Among the entries beneath this sentence, how many lines include the word "Import"? Only the number is wanted.

┌─ Exercise data

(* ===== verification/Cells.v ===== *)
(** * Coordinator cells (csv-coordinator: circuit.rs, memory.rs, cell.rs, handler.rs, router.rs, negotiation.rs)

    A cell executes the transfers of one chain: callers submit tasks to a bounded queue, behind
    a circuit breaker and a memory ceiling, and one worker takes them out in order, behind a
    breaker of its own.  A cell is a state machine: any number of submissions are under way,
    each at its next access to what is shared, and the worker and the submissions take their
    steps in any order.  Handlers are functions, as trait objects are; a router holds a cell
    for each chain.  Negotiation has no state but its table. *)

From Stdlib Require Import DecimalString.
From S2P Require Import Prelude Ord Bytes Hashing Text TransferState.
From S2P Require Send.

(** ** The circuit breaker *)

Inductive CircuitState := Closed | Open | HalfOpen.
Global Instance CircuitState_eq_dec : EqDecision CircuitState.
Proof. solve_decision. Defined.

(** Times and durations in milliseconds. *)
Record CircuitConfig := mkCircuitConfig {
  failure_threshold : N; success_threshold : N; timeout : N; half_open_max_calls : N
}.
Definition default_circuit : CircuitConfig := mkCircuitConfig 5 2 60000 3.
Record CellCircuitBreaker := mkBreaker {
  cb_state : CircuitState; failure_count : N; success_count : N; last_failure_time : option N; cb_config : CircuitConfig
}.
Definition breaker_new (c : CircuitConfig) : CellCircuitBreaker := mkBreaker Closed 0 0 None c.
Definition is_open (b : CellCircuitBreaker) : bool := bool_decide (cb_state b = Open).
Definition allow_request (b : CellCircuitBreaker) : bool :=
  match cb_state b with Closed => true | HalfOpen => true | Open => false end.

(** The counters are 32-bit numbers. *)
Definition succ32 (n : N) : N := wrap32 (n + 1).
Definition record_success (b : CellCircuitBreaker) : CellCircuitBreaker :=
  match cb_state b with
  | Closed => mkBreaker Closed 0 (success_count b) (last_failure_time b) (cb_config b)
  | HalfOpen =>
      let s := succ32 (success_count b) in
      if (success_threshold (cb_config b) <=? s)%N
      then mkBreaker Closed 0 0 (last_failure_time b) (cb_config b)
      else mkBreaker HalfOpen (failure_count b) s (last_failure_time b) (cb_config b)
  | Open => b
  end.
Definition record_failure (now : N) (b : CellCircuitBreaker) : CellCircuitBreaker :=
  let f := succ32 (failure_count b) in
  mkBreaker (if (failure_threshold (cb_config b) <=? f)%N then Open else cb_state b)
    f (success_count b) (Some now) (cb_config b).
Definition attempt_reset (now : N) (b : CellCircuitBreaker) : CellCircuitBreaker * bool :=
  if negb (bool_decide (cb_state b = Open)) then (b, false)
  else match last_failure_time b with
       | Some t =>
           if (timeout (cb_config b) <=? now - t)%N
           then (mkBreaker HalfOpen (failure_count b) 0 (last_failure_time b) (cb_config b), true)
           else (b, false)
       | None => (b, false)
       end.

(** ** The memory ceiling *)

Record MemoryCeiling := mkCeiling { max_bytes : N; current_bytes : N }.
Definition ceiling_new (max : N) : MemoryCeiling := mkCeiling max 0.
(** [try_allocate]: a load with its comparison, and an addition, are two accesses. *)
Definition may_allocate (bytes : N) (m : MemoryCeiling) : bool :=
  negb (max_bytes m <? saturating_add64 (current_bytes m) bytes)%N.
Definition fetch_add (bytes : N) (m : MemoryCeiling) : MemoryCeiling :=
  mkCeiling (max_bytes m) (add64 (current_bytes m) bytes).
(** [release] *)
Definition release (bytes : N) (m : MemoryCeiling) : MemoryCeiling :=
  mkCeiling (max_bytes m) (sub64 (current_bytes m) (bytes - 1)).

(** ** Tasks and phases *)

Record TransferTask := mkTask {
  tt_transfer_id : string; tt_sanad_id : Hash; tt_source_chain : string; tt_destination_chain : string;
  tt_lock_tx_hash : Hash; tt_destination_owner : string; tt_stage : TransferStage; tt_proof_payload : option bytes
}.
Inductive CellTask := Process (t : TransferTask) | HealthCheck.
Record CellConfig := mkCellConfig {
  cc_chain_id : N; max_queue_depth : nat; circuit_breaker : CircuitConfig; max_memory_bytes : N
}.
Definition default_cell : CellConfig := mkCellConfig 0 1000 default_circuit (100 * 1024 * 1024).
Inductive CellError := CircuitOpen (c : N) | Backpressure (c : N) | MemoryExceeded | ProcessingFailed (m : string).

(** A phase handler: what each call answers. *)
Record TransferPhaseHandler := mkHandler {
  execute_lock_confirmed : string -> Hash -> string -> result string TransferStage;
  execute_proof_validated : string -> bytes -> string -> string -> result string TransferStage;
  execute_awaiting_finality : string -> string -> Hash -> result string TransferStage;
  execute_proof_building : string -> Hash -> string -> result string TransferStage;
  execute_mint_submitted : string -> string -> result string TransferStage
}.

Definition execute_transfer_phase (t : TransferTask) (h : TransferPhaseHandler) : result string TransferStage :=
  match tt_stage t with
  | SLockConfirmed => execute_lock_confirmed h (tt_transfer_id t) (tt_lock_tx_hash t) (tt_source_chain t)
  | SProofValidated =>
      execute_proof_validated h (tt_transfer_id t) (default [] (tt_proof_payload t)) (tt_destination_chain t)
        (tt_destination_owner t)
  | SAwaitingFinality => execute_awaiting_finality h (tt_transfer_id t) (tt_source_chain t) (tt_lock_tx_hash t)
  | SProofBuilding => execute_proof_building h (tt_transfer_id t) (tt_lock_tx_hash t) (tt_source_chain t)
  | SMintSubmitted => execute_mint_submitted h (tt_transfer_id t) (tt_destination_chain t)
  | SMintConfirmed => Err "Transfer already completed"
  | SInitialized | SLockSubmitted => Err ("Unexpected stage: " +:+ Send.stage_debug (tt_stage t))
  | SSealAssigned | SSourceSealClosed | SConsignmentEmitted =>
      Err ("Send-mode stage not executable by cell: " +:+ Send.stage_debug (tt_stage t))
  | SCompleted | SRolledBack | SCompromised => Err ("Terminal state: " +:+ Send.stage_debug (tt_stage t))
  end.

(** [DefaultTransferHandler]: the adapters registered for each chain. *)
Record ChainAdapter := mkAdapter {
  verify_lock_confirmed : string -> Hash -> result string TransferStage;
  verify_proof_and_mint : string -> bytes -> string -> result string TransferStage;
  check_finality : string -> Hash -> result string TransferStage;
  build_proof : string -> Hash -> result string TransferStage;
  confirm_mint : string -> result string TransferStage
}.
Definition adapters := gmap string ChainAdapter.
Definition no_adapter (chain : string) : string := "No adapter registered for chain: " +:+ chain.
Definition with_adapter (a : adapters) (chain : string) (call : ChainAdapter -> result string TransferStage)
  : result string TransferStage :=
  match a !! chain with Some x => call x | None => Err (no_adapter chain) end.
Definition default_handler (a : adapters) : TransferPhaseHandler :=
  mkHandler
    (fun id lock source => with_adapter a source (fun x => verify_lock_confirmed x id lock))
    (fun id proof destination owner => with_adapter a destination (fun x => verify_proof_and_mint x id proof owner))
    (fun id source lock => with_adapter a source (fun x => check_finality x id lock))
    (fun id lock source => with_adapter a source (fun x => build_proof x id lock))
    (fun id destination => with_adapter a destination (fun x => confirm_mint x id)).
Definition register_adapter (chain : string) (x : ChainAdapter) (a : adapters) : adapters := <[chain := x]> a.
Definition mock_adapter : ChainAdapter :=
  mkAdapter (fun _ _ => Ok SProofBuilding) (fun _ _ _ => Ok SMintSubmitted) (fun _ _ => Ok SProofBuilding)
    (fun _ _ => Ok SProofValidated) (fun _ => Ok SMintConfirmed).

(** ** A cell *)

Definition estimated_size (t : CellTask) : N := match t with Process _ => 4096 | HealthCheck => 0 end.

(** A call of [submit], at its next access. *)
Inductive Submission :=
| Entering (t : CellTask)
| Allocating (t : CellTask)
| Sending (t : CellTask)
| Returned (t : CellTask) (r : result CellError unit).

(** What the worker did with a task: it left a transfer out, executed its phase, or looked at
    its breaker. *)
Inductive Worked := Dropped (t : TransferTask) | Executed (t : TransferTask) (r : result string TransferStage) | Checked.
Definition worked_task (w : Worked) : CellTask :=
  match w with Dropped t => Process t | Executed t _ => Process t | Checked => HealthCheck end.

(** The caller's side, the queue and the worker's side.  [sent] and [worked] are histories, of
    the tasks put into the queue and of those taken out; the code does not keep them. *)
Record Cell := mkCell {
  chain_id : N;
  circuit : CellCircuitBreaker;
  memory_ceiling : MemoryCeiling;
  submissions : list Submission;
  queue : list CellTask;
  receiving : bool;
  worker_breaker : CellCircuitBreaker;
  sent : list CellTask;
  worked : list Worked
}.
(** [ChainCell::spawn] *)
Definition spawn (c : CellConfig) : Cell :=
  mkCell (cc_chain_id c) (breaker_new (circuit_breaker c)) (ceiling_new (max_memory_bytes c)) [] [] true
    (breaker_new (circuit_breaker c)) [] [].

└─
┌─ Exercise data

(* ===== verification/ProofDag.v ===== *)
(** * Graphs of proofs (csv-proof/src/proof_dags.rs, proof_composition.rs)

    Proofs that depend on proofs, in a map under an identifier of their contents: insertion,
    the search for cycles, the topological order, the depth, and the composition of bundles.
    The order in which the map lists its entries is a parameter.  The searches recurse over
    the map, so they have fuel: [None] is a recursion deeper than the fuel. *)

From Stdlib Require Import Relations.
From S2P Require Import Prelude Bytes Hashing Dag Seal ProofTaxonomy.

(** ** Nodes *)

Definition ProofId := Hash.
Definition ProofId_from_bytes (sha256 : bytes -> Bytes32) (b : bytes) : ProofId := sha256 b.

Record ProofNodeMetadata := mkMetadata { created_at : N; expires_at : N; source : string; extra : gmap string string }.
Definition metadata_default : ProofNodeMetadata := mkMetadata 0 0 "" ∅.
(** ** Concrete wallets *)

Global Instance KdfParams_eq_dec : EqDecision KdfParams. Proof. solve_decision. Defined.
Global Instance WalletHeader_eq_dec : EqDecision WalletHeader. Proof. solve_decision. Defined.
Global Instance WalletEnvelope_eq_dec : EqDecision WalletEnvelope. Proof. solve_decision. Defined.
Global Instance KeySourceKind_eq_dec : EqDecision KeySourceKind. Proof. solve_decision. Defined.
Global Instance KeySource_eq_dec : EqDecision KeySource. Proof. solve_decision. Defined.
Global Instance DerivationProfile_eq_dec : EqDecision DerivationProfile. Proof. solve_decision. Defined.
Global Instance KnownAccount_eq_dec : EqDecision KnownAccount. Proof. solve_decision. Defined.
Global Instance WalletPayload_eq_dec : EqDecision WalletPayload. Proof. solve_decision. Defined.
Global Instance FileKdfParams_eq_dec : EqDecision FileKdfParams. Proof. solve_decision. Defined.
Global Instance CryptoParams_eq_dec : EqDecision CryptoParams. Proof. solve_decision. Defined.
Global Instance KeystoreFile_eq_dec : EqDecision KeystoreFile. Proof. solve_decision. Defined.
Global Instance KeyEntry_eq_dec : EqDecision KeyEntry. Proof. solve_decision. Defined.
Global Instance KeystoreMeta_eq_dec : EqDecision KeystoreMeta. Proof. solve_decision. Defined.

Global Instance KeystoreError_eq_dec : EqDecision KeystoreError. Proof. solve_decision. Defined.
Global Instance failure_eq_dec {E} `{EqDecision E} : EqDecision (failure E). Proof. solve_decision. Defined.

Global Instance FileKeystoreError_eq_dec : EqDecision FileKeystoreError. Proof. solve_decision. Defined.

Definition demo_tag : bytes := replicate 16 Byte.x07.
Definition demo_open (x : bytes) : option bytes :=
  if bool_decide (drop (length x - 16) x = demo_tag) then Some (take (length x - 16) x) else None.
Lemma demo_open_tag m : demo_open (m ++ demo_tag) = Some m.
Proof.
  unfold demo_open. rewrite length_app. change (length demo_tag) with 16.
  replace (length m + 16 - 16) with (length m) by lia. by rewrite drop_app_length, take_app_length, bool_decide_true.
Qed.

└─
┌─ Exercise data

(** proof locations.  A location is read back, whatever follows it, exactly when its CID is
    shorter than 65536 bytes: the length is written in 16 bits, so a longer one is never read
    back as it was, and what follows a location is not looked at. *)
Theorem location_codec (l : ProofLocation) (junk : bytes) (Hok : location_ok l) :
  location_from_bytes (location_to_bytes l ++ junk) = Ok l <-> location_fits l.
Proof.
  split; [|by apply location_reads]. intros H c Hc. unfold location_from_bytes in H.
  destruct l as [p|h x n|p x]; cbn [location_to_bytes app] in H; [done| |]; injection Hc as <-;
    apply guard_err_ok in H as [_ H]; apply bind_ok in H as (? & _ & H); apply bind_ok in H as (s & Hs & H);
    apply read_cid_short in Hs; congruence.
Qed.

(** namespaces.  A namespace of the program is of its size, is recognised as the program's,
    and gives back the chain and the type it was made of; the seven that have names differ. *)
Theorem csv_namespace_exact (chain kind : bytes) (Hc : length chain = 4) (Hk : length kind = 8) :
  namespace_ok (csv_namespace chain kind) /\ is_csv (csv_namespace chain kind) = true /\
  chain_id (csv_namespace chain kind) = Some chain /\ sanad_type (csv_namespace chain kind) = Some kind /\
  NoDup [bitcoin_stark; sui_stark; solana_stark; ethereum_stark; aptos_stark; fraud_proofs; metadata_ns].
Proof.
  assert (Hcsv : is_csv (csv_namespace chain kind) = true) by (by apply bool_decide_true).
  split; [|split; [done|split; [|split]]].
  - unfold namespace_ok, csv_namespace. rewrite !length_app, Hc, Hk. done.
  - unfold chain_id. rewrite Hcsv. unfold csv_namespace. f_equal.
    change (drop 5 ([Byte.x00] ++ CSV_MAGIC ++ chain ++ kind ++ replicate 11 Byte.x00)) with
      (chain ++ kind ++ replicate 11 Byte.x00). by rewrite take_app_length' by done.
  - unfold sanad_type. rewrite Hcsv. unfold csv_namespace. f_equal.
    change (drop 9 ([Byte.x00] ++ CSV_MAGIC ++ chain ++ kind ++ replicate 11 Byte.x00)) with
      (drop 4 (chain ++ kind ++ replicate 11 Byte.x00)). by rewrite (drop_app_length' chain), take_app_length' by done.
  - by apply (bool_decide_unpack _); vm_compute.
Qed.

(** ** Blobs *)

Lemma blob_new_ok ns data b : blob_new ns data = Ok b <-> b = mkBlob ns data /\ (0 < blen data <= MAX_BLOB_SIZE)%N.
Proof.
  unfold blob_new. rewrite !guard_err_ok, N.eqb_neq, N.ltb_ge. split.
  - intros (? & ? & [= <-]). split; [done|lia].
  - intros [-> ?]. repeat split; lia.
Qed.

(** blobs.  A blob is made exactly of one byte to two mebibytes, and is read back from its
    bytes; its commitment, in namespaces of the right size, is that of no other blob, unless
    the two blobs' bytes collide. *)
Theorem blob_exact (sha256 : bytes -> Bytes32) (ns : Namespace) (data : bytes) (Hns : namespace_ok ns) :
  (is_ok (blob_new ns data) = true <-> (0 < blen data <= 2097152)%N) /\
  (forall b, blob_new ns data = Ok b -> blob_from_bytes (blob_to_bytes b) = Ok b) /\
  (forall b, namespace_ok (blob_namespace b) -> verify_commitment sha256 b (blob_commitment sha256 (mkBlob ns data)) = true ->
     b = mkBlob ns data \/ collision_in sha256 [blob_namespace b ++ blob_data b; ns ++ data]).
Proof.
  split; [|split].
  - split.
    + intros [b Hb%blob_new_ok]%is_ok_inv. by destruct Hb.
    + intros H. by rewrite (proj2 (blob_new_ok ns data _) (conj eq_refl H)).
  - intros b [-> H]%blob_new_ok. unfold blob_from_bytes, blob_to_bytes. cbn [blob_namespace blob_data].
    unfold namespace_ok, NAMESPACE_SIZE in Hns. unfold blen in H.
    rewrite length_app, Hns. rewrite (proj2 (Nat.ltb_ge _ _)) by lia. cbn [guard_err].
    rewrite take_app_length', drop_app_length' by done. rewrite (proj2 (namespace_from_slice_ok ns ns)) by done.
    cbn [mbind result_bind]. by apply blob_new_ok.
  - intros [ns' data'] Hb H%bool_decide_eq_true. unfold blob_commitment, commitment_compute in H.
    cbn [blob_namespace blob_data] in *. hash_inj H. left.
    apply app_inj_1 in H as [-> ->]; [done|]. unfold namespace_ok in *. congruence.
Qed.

└─

Task answer:
4